→ **What is required**
Your task is to copy the stretch of lines in the records below that begins with the line containing "Definition dlist_pos : Type := nat." and ends with the line containing "Definition dlist_is_end (l", exactly as written, with nothing added.
- - - - - - -
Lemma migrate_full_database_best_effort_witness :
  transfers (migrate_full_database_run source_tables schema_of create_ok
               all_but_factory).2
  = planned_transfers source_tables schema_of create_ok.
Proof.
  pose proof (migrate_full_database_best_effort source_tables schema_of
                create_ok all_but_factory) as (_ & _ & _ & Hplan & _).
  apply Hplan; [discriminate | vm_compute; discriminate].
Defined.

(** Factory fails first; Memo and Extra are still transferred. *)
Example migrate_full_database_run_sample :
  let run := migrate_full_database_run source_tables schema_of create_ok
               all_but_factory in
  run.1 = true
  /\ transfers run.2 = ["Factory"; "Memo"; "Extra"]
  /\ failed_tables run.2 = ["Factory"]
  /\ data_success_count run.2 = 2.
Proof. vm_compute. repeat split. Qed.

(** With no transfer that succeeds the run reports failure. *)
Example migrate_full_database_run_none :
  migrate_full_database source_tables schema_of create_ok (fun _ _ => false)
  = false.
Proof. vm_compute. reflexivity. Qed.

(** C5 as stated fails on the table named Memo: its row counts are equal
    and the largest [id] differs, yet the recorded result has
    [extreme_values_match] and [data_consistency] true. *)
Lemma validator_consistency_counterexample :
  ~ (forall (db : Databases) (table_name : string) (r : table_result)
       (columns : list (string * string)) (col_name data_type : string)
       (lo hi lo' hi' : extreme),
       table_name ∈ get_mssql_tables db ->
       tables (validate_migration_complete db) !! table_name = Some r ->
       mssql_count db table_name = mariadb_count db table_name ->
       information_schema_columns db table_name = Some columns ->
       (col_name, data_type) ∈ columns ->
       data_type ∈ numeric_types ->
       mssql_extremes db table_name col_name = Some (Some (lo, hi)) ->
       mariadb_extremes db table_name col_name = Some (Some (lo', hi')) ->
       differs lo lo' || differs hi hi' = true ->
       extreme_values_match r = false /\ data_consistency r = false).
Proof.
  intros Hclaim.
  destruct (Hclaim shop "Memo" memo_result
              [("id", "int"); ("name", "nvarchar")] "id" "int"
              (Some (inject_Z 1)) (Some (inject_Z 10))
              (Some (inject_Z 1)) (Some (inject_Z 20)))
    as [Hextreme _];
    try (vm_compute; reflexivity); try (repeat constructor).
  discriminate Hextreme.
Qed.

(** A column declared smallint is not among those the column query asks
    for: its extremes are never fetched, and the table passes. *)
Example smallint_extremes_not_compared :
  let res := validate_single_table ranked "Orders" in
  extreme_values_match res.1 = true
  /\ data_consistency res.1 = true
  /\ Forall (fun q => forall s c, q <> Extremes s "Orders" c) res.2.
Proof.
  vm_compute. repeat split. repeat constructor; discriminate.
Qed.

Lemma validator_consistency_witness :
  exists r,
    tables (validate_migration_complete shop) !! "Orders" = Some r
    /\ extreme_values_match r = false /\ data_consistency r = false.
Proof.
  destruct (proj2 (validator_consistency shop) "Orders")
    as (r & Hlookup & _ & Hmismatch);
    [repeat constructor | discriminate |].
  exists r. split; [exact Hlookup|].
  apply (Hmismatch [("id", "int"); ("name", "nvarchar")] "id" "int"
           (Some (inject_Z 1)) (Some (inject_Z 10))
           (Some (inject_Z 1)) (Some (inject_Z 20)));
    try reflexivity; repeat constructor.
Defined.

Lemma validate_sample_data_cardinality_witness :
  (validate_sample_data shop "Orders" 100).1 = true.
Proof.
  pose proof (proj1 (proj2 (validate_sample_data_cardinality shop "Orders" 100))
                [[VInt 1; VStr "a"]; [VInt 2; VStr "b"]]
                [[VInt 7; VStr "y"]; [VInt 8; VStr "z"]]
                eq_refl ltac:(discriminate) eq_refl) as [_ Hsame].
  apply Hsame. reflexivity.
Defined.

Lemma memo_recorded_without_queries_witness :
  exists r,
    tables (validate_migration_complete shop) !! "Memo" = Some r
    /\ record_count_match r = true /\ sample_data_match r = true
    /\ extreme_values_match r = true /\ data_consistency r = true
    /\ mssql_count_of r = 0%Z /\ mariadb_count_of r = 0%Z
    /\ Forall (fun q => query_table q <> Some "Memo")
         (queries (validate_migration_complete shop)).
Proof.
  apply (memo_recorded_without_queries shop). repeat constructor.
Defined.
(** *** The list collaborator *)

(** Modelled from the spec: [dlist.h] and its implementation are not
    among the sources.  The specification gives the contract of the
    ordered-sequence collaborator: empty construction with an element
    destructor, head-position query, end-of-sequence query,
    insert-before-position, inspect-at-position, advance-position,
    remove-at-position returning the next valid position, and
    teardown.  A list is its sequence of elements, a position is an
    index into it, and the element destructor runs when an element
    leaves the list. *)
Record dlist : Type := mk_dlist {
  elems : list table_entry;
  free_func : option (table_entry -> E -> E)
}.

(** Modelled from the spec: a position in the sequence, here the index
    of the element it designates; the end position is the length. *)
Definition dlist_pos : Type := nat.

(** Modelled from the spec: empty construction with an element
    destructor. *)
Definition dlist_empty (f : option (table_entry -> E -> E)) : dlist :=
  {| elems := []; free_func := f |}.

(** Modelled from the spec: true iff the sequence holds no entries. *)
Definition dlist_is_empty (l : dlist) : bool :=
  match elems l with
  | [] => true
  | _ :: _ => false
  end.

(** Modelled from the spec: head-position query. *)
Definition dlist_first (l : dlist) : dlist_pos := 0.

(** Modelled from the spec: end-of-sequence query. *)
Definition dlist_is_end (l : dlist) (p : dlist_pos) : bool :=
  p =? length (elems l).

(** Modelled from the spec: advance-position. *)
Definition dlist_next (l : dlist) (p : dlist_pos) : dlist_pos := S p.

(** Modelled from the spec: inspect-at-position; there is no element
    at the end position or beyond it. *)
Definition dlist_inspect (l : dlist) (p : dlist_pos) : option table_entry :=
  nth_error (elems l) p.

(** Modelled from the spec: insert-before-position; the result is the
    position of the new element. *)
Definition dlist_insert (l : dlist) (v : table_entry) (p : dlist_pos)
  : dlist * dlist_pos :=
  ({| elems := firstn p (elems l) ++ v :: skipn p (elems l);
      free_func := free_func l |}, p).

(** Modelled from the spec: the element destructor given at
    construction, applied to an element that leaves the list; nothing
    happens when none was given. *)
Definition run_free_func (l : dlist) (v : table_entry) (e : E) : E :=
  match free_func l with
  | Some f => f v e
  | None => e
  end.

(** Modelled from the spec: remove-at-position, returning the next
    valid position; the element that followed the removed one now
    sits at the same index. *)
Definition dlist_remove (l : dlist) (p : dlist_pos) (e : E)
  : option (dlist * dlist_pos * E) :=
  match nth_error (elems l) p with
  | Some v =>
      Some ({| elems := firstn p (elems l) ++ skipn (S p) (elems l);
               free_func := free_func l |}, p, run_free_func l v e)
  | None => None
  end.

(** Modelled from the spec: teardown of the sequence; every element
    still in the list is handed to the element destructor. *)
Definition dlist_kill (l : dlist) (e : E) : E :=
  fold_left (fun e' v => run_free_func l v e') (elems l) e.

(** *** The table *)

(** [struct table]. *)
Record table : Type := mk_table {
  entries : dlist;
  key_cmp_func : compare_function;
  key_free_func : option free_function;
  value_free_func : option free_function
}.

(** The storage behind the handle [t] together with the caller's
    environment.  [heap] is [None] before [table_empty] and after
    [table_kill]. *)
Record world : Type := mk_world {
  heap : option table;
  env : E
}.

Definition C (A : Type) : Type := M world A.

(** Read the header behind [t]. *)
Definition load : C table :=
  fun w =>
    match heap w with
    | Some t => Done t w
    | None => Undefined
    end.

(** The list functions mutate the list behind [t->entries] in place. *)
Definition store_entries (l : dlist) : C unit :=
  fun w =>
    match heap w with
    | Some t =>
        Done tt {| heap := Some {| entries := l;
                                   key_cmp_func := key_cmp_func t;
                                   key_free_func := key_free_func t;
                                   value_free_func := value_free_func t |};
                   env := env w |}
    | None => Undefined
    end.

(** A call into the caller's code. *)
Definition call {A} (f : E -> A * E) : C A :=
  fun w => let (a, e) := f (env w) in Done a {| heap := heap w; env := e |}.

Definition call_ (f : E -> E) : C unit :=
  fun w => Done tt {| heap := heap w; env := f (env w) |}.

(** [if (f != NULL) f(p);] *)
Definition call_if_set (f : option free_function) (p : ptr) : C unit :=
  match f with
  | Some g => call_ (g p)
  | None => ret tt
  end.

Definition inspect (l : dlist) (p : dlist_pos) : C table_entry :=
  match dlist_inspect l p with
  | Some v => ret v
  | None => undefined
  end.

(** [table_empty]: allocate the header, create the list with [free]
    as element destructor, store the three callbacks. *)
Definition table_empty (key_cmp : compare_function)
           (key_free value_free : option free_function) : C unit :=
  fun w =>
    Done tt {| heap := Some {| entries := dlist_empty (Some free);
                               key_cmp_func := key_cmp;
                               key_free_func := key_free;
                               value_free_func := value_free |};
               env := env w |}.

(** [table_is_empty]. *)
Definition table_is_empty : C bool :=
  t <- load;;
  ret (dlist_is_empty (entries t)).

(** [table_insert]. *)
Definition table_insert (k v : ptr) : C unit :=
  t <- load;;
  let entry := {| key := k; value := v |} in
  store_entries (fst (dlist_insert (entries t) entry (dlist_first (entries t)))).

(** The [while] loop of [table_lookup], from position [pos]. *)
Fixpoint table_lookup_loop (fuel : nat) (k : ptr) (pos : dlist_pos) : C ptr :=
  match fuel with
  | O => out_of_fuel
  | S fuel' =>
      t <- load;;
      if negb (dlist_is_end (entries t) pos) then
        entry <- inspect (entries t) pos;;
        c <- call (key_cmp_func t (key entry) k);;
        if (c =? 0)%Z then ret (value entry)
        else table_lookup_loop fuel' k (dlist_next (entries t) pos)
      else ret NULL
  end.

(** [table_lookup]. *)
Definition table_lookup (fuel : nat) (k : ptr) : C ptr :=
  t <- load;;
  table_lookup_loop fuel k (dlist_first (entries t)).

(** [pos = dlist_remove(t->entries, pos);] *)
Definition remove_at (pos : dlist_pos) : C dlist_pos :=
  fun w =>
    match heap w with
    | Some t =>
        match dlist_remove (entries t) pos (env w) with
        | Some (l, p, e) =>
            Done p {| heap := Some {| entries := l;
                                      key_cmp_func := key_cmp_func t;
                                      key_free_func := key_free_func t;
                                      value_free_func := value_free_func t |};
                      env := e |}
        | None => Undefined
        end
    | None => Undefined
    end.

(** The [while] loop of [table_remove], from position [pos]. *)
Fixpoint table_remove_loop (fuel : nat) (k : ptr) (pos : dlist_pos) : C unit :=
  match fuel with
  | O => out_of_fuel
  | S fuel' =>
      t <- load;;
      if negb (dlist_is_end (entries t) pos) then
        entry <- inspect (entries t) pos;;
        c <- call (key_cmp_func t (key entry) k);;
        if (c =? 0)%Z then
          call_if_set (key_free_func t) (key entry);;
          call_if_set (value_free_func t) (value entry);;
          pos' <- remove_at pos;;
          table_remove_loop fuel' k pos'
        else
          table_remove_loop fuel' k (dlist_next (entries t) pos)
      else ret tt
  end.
- - - - - - -
→ **Result**
Definition dlist_pos : Type := nat.

(** Modelled from the spec: empty construction with an element
    destructor. *)
Definition dlist_empty (f : option (table_entry -> E -> E)) : dlist :=
  {| elems := []; free_func := f |}.

(** Modelled from the spec: true iff the sequence holds no entries. *)
Definition dlist_is_empty (l : dlist) : bool :=
  match elems l with
  | [] => true
  | _ :: _ => false
  end.

(** Modelled from the spec: head-position query. *)
Definition dlist_first (l : dlist) : dlist_pos := 0.

(** Modelled from the spec: end-of-sequence query. *)
Definition dlist_is_end (l : dlist) (p : dlist_pos) : bool :=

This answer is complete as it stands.